NTIA proposed sharing as a “fast track” solution in certain bands. Spectrum sharing proposals look to emerging technologies to enable interference-free sharing between commercial wireless broadband and incumbent Federal users. Smart wireless devices have such a rapid development cycle that it is feasible to imagine that by the time sharing has been codified, commercial devices entering a particular bandwidth will have the technology required to share gracefully with incumbents. However, many Federal incumbent devices that operate in the most desirable spectrum bands (like radar and satellite systems) have a refresh cycle of 50 years or more and are either difficult or impossible to update with new technologies due to their complexity or location.
“When necessary, repurposing of federal spectrum will be subject to conditions to ensure that there is no harmful interference with public safety needs or other critical public uses of the spectrum.”
The White House, Council of Economic Advisers, The Economic Benefits of New Spectrum for Wireless Broadband
While opening bands to shared use is the fastest way to accommodate more users, it is critical that safety-of-life systems used by the Federal Aviation Administration, the U.S. Coast Guard, the National Weather Service, and similar agencies be fully protected. At the same time, entrants into bands where such devices operate must be able to devise technology that can reliably operate around these systems in order to be able to fully exploit the bandwidth that is being made available to them. Effective spectrum sharing and spectrum reallocation can only be accomplished if both legacy and new services operating in the same or adjacent bands can be protected from interference so they can fulfill their missions. First, the interference potential must be understood and quantified. Then mitigation methods can be devised, tested, and standardized.

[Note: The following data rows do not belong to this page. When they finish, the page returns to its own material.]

(* ===== verification/MemTrack.v ===== *)
(** * The leak-tracking allocator

    src/05_memory/memory_demo.c, Demo 5: [tracked_malloc], [tracked_free],
    [check_leaks] and [demo_leak_tracking].  The heap is a finite map from
    addresses to cells; the records form a linked list inside it, and
    [tracked_free] walks it with a pointer to a pointer, as the C code does.
    What [malloc] returned is an argument of each call; dereferencing a
    pointer to nothing and freeing a block twice are stuck. *)

From S2P Require Import Prelude CLib.

Local Open Scope Z_scope.

Definition addr := Z.
#[export] Instance addr_eq_dec : EqDecision addr := Z.eq_dec.
Definition NULL : addr := 0.

(** A block of user data or an [AllocRecord]. *)
Inductive cell := Block (size : Z) | Rec (ptr : addr) (size : Z) (next : addr).

#[export] Instance cell_eq_dec : EqDecision cell.
Proof. solve_decision. Defined.

Record mem := mk_mem {
  heap : gmap Z cell;
  g_alloc_list : addr;
  g_total_allocated : Z;      (* size_t *)
  out : bytes;
  err : bytes;
}.

Definition sizeof_AllocRecord : Z := 24.

Definition set_heap (h : gmap Z cell) : ST mem unit :=
  st_modify (fun m => mk_mem h (g_alloc_list m) (g_total_allocated m) (out m) (err m)).
Definition set_list (a : addr) : ST mem unit :=
  st_modify (fun m => mk_mem (heap m) a (g_total_allocated m) (out m) (err m)).
Definition set_total (t : Z) : ST mem unit :=
  st_modify (fun m => mk_mem (heap m) (g_alloc_list m) t (out m) (err m)).
Definition printf (f : list fmt) : ST mem unit :=
  st_modify (fun m => mk_mem (heap m) (g_alloc_list m) (g_total_allocated m) (out m ++ format f) (err m)).
Definition eprintf (f : list fmt) : ST mem unit :=
  st_modify (fun m => mk_mem (heap m) (g_alloc_list m) (g_total_allocated m) (out m) (err m ++ format f)).

(** [malloc]: [ans] is the address it returned, if it did not fail. *)
Definition malloc (ans : option addr) (size : Z) : ST mem addr :=
  match ans with
  | None => mret NULL
  | Some a => m ← st_get; set_heap (<[a := Block size]> (heap m)) ;; mret a
  end.

Definition free (p : addr) : ST mem unit :=
  if p =? NULL then mret tt
  else m ← st_get;
       match heap m !! p with
       | Some _ => set_heap (delete p (heap m))
       | None => st_stuck
       end.

Definition load_rec (a : addr) : ST mem (addr * Z * addr) :=
  m ← st_get;
  match heap m !! a with
  | Some (Rec p sz n) => mret (p, sz, n)
  | _ => st_stuck
  end.

(** Initialising the record at [a]; [a] may be NULL, which is a crash. *)
Definition store_rec (a ptr : addr) (size : Z) (next : addr) : ST mem unit :=
  m ← st_get;
  match heap m !! a with
  | Some _ => set_heap (<[a := Rec ptr size next]> (heap m))
  | None => st_stuck
  end.

Definition tracked_malloc (p_ans rec_ans : option addr) (size : Z) : ST mem addr :=
  p ← malloc p_ans size;
  if p =? NULL then mret NULL
  else
    rec ← malloc rec_ans sizeof_AllocRecord;
    m ← st_get;
    store_rec rec p size (g_alloc_list m) ;;
    set_list rec ;;
    m ← st_get;
    set_total (size_t! (g_total_allocated m + size)) ;;
    mret p.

ITS is a recognized leader in radio frequency measurements, analyses, and simulations for interference prevention, diagnosis, and mitigation. Particular areas of expertise range from accurate measurement and characterization of emissions from transmitters of all kinds to complex simulation and modeling of proposed communications scenarios. From root cause analysis that traces experienced interference to its source, to developing complex mathematical models capable of driving multi-parameter simulations to prevent interference in systems under development, other Government agencies and private sector entities look to ITS for assistance to make sharing work. ITS performs interference research for other Government agencies via Interagency Agreements (IA) and for private entities via Cooperative Research and Development Agreements (CRADAs). These agreements provide benefits for both the Government and the private-sector partners. In addition to performing measurements and analyses on request, ITS engineers transfer knowledge to other agencies and the private sector through training in spectrum measurement, analysis, and modeling techniques developed over more than half a century of research.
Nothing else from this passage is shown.